[Saved data entries]
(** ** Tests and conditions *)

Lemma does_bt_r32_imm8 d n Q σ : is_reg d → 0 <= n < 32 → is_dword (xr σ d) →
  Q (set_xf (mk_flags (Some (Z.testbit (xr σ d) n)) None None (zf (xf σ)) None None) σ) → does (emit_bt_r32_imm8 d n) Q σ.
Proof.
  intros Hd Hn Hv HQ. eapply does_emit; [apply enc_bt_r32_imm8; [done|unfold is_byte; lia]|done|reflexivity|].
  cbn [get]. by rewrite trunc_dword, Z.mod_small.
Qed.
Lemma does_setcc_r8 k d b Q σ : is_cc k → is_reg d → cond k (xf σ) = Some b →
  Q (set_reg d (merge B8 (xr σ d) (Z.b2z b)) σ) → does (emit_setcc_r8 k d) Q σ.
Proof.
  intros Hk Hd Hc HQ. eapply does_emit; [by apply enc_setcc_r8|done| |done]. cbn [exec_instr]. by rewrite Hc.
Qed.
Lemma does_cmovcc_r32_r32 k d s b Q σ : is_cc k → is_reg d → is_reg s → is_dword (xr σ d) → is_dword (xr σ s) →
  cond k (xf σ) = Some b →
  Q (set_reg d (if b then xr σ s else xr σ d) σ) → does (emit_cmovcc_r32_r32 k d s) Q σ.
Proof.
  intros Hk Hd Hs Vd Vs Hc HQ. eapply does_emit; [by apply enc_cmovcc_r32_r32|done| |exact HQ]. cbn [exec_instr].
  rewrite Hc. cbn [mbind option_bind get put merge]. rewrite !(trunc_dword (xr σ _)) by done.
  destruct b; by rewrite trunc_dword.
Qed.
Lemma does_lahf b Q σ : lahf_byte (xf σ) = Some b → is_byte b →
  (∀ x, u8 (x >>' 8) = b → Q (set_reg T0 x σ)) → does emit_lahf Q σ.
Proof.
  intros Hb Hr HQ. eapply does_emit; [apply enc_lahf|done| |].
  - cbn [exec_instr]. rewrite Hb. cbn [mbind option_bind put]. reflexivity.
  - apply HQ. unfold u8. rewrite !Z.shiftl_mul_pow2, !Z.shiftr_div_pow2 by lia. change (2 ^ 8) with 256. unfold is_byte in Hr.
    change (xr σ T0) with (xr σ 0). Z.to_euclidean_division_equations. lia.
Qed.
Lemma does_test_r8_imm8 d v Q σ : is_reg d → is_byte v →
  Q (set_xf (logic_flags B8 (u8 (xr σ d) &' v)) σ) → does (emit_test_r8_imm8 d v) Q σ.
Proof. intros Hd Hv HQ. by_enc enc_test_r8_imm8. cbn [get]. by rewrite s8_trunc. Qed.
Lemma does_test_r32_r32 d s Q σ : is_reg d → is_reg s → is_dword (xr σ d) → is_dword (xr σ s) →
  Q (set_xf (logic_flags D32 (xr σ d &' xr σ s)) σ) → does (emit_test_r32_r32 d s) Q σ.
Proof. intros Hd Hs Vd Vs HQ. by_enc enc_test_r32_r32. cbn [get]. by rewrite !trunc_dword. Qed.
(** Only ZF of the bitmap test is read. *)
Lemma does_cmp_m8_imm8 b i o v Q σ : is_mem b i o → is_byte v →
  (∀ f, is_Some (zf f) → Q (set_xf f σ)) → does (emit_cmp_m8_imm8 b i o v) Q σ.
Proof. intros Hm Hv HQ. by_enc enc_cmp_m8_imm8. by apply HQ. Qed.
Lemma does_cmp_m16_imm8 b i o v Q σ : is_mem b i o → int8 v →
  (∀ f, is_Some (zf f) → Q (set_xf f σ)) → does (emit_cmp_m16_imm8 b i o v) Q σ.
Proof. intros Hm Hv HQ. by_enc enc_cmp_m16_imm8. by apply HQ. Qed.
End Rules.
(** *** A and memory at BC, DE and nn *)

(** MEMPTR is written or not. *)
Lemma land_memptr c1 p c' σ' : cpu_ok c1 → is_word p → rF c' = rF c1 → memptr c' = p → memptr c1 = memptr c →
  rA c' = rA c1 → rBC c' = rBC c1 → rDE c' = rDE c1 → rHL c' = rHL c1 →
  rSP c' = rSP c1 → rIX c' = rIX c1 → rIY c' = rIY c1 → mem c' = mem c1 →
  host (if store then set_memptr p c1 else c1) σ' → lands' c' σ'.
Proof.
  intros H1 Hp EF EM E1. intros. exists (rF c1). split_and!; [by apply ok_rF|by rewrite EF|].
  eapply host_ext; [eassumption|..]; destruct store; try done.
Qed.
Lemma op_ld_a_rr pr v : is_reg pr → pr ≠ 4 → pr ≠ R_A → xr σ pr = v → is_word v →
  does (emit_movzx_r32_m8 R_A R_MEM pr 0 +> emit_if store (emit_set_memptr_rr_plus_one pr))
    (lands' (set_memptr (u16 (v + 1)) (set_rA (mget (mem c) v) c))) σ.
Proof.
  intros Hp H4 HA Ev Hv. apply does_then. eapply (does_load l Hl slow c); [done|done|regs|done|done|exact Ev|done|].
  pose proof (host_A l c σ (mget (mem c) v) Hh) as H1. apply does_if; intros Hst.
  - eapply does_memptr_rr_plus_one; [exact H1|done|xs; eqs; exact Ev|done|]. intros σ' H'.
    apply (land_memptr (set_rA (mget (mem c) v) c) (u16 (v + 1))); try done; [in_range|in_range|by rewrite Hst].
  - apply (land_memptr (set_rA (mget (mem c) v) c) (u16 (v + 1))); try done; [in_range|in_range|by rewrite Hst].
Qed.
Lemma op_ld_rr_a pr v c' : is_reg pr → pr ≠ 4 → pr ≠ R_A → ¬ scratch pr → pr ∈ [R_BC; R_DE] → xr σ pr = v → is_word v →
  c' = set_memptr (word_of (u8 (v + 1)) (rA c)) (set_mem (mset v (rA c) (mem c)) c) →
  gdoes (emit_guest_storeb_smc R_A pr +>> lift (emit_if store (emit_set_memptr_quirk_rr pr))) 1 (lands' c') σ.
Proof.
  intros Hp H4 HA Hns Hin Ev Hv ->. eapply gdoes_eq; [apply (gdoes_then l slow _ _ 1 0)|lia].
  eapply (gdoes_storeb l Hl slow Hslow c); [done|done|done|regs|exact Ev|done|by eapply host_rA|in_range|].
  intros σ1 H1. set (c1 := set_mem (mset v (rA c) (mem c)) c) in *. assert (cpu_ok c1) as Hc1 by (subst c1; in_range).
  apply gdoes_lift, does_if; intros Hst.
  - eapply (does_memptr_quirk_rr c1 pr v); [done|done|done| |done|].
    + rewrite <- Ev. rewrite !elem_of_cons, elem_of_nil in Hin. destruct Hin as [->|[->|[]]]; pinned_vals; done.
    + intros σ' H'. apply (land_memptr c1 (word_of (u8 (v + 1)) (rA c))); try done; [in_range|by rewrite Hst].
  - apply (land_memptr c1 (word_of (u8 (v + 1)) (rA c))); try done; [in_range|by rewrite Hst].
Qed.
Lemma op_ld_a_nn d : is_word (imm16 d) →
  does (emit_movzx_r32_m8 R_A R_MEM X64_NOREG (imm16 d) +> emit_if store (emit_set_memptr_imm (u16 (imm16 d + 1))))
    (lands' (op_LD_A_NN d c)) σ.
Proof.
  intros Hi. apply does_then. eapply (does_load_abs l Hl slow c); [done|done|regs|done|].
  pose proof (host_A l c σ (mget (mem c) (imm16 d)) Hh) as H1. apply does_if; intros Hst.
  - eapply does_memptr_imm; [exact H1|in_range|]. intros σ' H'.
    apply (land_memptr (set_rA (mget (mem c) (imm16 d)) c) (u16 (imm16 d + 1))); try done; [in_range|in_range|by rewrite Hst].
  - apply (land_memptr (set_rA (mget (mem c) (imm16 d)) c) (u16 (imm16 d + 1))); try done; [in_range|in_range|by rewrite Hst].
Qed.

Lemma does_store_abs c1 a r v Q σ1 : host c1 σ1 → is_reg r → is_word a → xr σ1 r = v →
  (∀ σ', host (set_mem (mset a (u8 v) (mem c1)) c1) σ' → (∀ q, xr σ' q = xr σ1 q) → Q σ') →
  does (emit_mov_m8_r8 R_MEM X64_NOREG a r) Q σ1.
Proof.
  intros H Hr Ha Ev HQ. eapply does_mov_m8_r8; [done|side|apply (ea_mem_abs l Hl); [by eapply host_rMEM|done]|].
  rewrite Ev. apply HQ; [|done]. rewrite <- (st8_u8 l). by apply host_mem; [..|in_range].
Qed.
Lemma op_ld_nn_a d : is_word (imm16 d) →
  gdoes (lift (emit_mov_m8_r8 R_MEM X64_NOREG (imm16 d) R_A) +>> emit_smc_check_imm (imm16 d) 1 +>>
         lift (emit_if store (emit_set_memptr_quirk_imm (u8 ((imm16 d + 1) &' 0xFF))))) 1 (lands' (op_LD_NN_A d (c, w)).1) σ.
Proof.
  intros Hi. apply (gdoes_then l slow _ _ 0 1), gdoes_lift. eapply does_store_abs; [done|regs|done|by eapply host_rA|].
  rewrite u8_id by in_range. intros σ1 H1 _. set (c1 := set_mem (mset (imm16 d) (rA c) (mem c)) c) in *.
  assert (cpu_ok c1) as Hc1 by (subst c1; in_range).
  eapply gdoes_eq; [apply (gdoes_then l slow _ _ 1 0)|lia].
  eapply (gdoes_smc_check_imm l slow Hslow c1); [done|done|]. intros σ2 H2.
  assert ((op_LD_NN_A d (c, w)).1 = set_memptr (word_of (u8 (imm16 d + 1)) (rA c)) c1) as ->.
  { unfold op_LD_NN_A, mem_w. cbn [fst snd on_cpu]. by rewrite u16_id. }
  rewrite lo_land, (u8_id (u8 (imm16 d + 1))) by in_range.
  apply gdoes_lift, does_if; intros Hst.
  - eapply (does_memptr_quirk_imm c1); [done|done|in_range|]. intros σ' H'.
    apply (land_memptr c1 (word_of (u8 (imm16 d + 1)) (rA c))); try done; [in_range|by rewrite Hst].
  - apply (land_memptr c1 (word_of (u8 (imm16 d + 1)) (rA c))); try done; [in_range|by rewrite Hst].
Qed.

What to do. Search the records above for the string "regs". Report each line that has it.

Exercise answer.
  intros Hp H4 HA Ev Hv. apply does_then. eapply (does_load l Hl slow c); [done|done|regs|done|done|exact Ev|done|].
  eapply (gdoes_storeb l Hl slow Hslow c); [done|done|done|regs|exact Ev|done|by eapply host_rA|in_range|].
  intros Hi. apply does_then. eapply (does_load_abs l Hl slow c); [done|done|regs|done|].
  intros Hi. apply (gdoes_then l slow _ _ 0 1), gdoes_lift. eapply does_store_abs; [done|regs|done|by eapply host_rA|].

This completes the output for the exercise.